Nesta quarta-feira (22), passou a viralizar um trecho da entrevista concedida por Lula ao site Brasil 247 na qual ele diz: “De vez em quando ia um procurador [quando estava preso], entrava lá de sábado, dia de semana, para perguntar se estava tudo bem. Entravam três ou quatro procuradores e perguntavam: ‘Está tudo bem?’ [Eu respondia:] ‘Não está tudo bem. Só vai estar tudo bem quando eu foder esse Moro.’”
Nas redes, bolsonaristas passaram a relacionar a fala à notícia de que a Polícia Federal realizou uma ação contra o PCC e frustrou os planos da facção criminosa de promover atentados contra autoridades, inclusive Sergio Moro. No Twitter, o ex-presidente Jair Bolsonaro (PL) fez referência ao assassinato do prefeito petista Celso Daniel, à facada contra ele próprio durante a campanha eleitoral de 2018 e ao plano do PCC de assassinar Moro — “tudo não pode ser só coincidência”, escreveu.
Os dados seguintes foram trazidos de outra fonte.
(* ===== verification/Relay.v ===== *)
(** * The blind-forward relay ([server/relay/allocation_table.h],
    [server/relay/allocation_table.cpp], [server/relay/main.cpp])

    The allocation table pairs two source addresses per token; the loop strips
    the token, asks the table where to forward and sends.  [AllocationTable] is
    the abstract class, [AllocationContract] what the loop's proofs use of it. *)

From S2P Require Import Prelude Types Net.

Abbreviation SessionToken := string (only parsing).

Record Leg := {
  endpoint : Endpoint;
  bound : bool;
  bytes_forwarded : Z;
}.

Definition Leg_init : Leg :=
  {| endpoint := Endpoint_init; bound := false; bytes_forwarded := 0 |}.

Record Allocation := {
  token : SessionToken;
  a : Leg;
  b : Leg;
  created_unix_s : Z;
  last_activity_unix_s : Z;
}.

Definition Allocation_init : Allocation :=
  {| token := ""; a := Leg_init; b := Leg_init; created_unix_s := 0;
     last_activity_unix_s := 0 |}.

Definition fully_bound (al : Allocation) : bool := bound (a al) && bound (b al).

#[export] Instance value_init_Endpoint : ValueInit Endpoint := Endpoint_init.

(** ** The interface *)

Class AllocationTable (T : Type) := {
  allocate : SessionToken → Z → T → Status * T;
  route : SessionToken → Endpoint → Z → Z → T → Result Endpoint * T;
  expire : Z → Z → T → Z * T;
  size : T → Z;
}.

(** What [allocate] makes of the entry it finds or creates. *)
Definition seed (tok : SessionToken) (now : Z) (al : Allocation) : Allocation :=
  if created_unix_s al =? 0 then
    {| token := tok; a := a al; b := b al;
       created_unix_s := now; last_activity_unix_s := now |}
  else al.

Definition bind (src : Endpoint) (l : Leg) : Leg :=
  {| endpoint := src; bound := true; bytes_forwarded := bytes_forwarded l |}.
Definition count (bytes : Z) (l : Leg) : Leg :=
  {| endpoint := endpoint l; bound := bound l;
     bytes_forwarded := to_u64 (bytes_forwarded l + bytes) |}.

(** The answer once [self] is known: count, then forward to [peer] if it is bound. *)
Definition answer (peer : Leg) : Result Endpoint :=
  if negb (bound peer) then fail Again "peer leg not yet bound" else good (endpoint peer).

(** The body of [route] on the allocation the token names. *)
Definition route_allocation (src : Endpoint) (bytes now : Z) (al : Allocation)
    : Result Endpoint * Allocation :=
  let with_legs la lb :=
    {| token := token al; a := la; b := lb; created_unix_s := created_unix_s al;
       last_activity_unix_s := now |} in
  if bound (a al) && bool_decide (endpoint (a al) = src) then
    (answer (b al), with_legs (count bytes (a al)) (b al))
  else if bound (b al) && bool_decide (endpoint (b al) = src) then
    (answer (a al), with_legs (a al) (count bytes (b al)))
  else if negb (bound (a al)) then
    (answer (b al), with_legs (count bytes (bind src (a al))) (b al))
  else if negb (bound (b al)) then
    (answer (a al), with_legs (a al) (count bytes (bind src (b al))))
  else
    (fail PermissionDenied "session legs already bound to other peers",
     with_legs (a al) (b al)).

Definition idle (now ttl : Z) (al : Allocation) : bool :=
  ttl <? now - last_activity_unix_s al.

Class AllocationContract (T : Type) `{AllocationTable T} := {
  contents : T → gmap string Allocation;
  allocate_contents tok now t :
    contents (allocate tok now t).2 =
      if bool_decide (tok = "") then contents t
      else <[tok := seed tok now (default Allocation_init (contents t !! tok))]> (contents t);
  route_known tok src bytes now t al :
    contents t !! tok = Some al →
    (route tok src bytes now t).1 = (route_allocation src bytes now al).1 ∧
    contents (route tok src bytes now t).2 =
      <[tok := (route_allocation src bytes now al).2]> (contents t);
  route_unknown tok src bytes now t :
    contents t !! tok = None →
    Result_ok (route tok src bytes now t).1 = false ∧
    contents (route tok src bytes now t).2 = contents t;
  expire_contents now ttl t :
    contents (expire now ttl t).2 = filter (λ '(_, al), idle now ttl al = false) (contents t);
  expire_count now ttl t : (expire now ttl t).1 = size t - size (expire now ttl t).2;
}.

(** ** The in-memory table *)

Module InMemory.

Record InMemoryAllocationTable := { map_ : gmap string Allocation }.

Definition allocate (tok : SessionToken) (now : Z) (t : InMemoryAllocationTable)
    : Status * InMemoryAllocationTable :=
  if bool_decide (tok = "") then (error InvalidArgument "empty session token", t)
  else
    let alloc := default Allocation_init (map_ t !! tok) in
    (success, {| map_ := <[tok := seed tok now alloc]> (map_ t) |}).

Definition route (tok : SessionToken) (src : Endpoint) (bytes now : Z)
    (t : InMemoryAllocationTable) : Result Endpoint * InMemoryAllocationTable :=
  match map_ t !! tok with
  | None => (fail InvalidArgument "unknown session token", t)
  | Some al =>
      let '(res, al') := route_allocation src bytes now al in
      (res, {| map_ := <[tok := al']> (map_ t) |})
  end.

Definition expire (now ttl : Z) (t : InMemoryAllocationTable) : Z * InMemoryAllocationTable :=
  let '(removed, m) := erase_if (λ al, ttl <? now - last_activity_unix_s al) (map_ t) in
  (removed, {| map_ := m |}).

Definition size (t : InMemoryAllocationTable) : Z := Z.of_nat (base.size (map_ t)).

Definition make_in_memory_allocation_table : InMemoryAllocationTable := {| map_ := ∅ |}.

End InMemory.

#[export] Instance InMemoryAllocationTable_table :
  AllocationTable InMemory.InMemoryAllocationTable := {
  allocate := InMemory.allocate;
  route := InMemory.route;
  expire := InMemory.expire;
  size := InMemory.size;
}.

#[export] Instance InMemoryAllocationTable_contract :
  AllocationContract InMemory.InMemoryAllocationTable.
Proof.
  assert (∀ now ttl t, let out := InMemory.expire now ttl t in
    InMemory.map_ out.2 = filter (λ '(_, al), idle now ttl al = false) (InMemory.map_ t) ∧
    out.1 = InMemory.size t - InMemory.size out.2) as Hexp.
  { intros now ttl t. unfold InMemory.expire, InMemory.size.
    pose proof (erase_if_spec (idle now ttl) (InMemory.map_ t)) as Hs.
    unfold idle in Hs. by destruct (erase_if _ _). }
  refine {| contents := InMemory.map_ |}; simpl.
  - intros. unfold InMemory.allocate. by case_bool_decide.
  - intros tok src bytes now t al Hal. unfold InMemory.route. rewrite Hal.
    by destruct (route_allocation src bytes now al).
  - intros tok src bytes now t Hn. unfold InMemory.route. by rewrite Hn.
  - intros. apply Hexp.
  - intros. apply Hexp.
Defined.

(** ** The forward loop *)

Definition kSessionTtlSeconds : Z := 30.
Definition kExpirySweepSeconds : Z := 10.

(** Token and payload, [None] for a malformed datagram. *)
Definition parse_datagram (data : list Z) : option (SessionToken * list Z) :=
  if (length data <? 1)%nat then None
  else
    let tlen := Z.to_nat (data !!! 0%nat) in
    if (tlen =? 0)%nat || (length data <? 1 + tlen)%nat then None
    else Some (string_of_bytes (take tlen (drop 1 data)), drop (1 + tlen) data).

(** The datagram that is forwarded. *)
Definition wrap_datagram (tok : SessionToken) (payload : list Z) : list Z :=
  to_u8 (Z.of_nat (String.length tok)) :: bytes_of_string tok ++ payload.

Record Relay (T : Type) := {
  table : T;
  last_sweep : Z;
  clock_reads : nat;
  sent : list Sent;
}.
Arguments table {T}.
Arguments last_sweep {T}.
Arguments clock_reads {T}.
Arguments sent {T}.

Section relay.
Context {T : Type} `{AllocationTable T}.
Context (clock : nat → Z).

Definition now_unix_s : State (Relay T) Z := λ s,
  (clock (clock_reads s),
   {| table := table s; last_sweep := last_sweep s;
      clock_reads := S (clock_reads s); sent := sent s |}).
Definition set_table (t : T) : State (Relay T) () :=
  modify (λ s, {| table := t; last_sweep := last_sweep s;
                  clock_reads := clock_reads s; sent := sent s |}).
Definition set_last_sweep (now : Z) : State (Relay T) () :=
  modify (λ s, {| table := table s; last_sweep := now;
                  clock_reads := clock_reads s; sent := sent s |}).
Definition send_to (dst : Endpoint) (bytes : list Z) : State (Relay T) () :=
  modify (λ s, {| table := table s; last_sweep := last_sweep s;
                  clock_reads := clock_reads s; sent := sent s ++ [(dst, bytes)] |}).

Definition do_allocate (tok : SessionToken) (now : Z) : State (Relay T) () :=
  t ← gets table; set_table (allocate tok now t).2.
Definition do_route (tok : SessionToken) (src : Endpoint) (bytes now : Z)
    : State (Relay T) (Result Endpoint) :=
  t ← gets table;
  let '(res, t') := route tok src bytes now t in
  set_table t';; mret res.

Definition handle_datagram (from : Endpoint) (data : list Z) : State (Relay T) () :=
  match parse_datagram data with
  | None => mret ()
  | Some (tok, payload) =>
      now ← now_unix_s;
      do_allocate tok now;;
      dst ← do_route tok from (Z.of_nat (length payload)) now;
      if Result_ok dst then send_to (value dst) (wrap_datagram tok payload) else mret ()
  end.

Definition sweep : State (Relay T) () :=
  now ← now_unix_s;
  last ← gets last_sweep;
  if kExpirySweepSeconds <=? now - last then
    t ← gets table;
    set_table (expire now kSessionTtlSeconds t).2;;
    set_last_sweep now
  else mret ().

(** One iteration of the loop. *)
Definition step (r : Received) : State (Relay T) () :=
  match r with
  | Datagram from bytes => handle_datagram from bytes
  | RecvError _ => mret ()
  end;;
  sweep.

Definition start (t : T) : Relay T :=
  {| table := t; last_sweep := clock 0; clock_reads := 1; sent := [] |}.

Definition run (rs : list Received) (s : Relay T) : Relay T :=
  fold_left (λ s r, (step r s).2) rs s.
End relay.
Peças desinformativas de temas ligados à segurança pública passaram a alimentar a teoria conspiratória. É o caso de um vídeo que mostra a polícia vistoriando armas falsas antes da gravação de uma websérie, na Bahia, que está sendo compartilhado fora de contexto para dar a entender que a PM estaria cadastrando armas de “bandidos”.
Imagens que mostram a transferência de um detento pela Polícia Penal Federal também foram compartilhadas para sugerir que Dino teria acertado a transferência de Fernandinho Beira-Mar, líder do Comando Vermelho, a um presídio no Rio de Janeiro — o que é mentira.
Publicações enganosas antigas que fazem menção ao crime organizado também foram ressuscitadas nas redes. Voltaram a circular nas últimas duas semanas, por exemplo, posts que diziam que a vereadora Marielle Franco teria sido assassinada pelo tráfico, que Lula teria visitado Marcola na prisão após vencer a eleição e que o presidente teria sido fotografado ao lado de traficantes que usavam um boné com a sigla CPX.
Após a onda de desinformação motivada pela visita à Maré, Dino entrou com ações no STF (Supremo Tribunal Federal) contra sete parlamentares que estabeleceram a conexão enganosa entre o governo e o crime organizado: os deputados federais Eduardo Bolsonaro (PL-SP), Carlos Jordy (PL-RJ), Paulo Bilynskyj (PL-SP), Otoni de Paula (MDB-RJ) e Cabo Gilberto Silva (PL-PB) e os senadores Flávio Bolsonaro (PL-RJ) e Marcos do Val (Podemos-ES).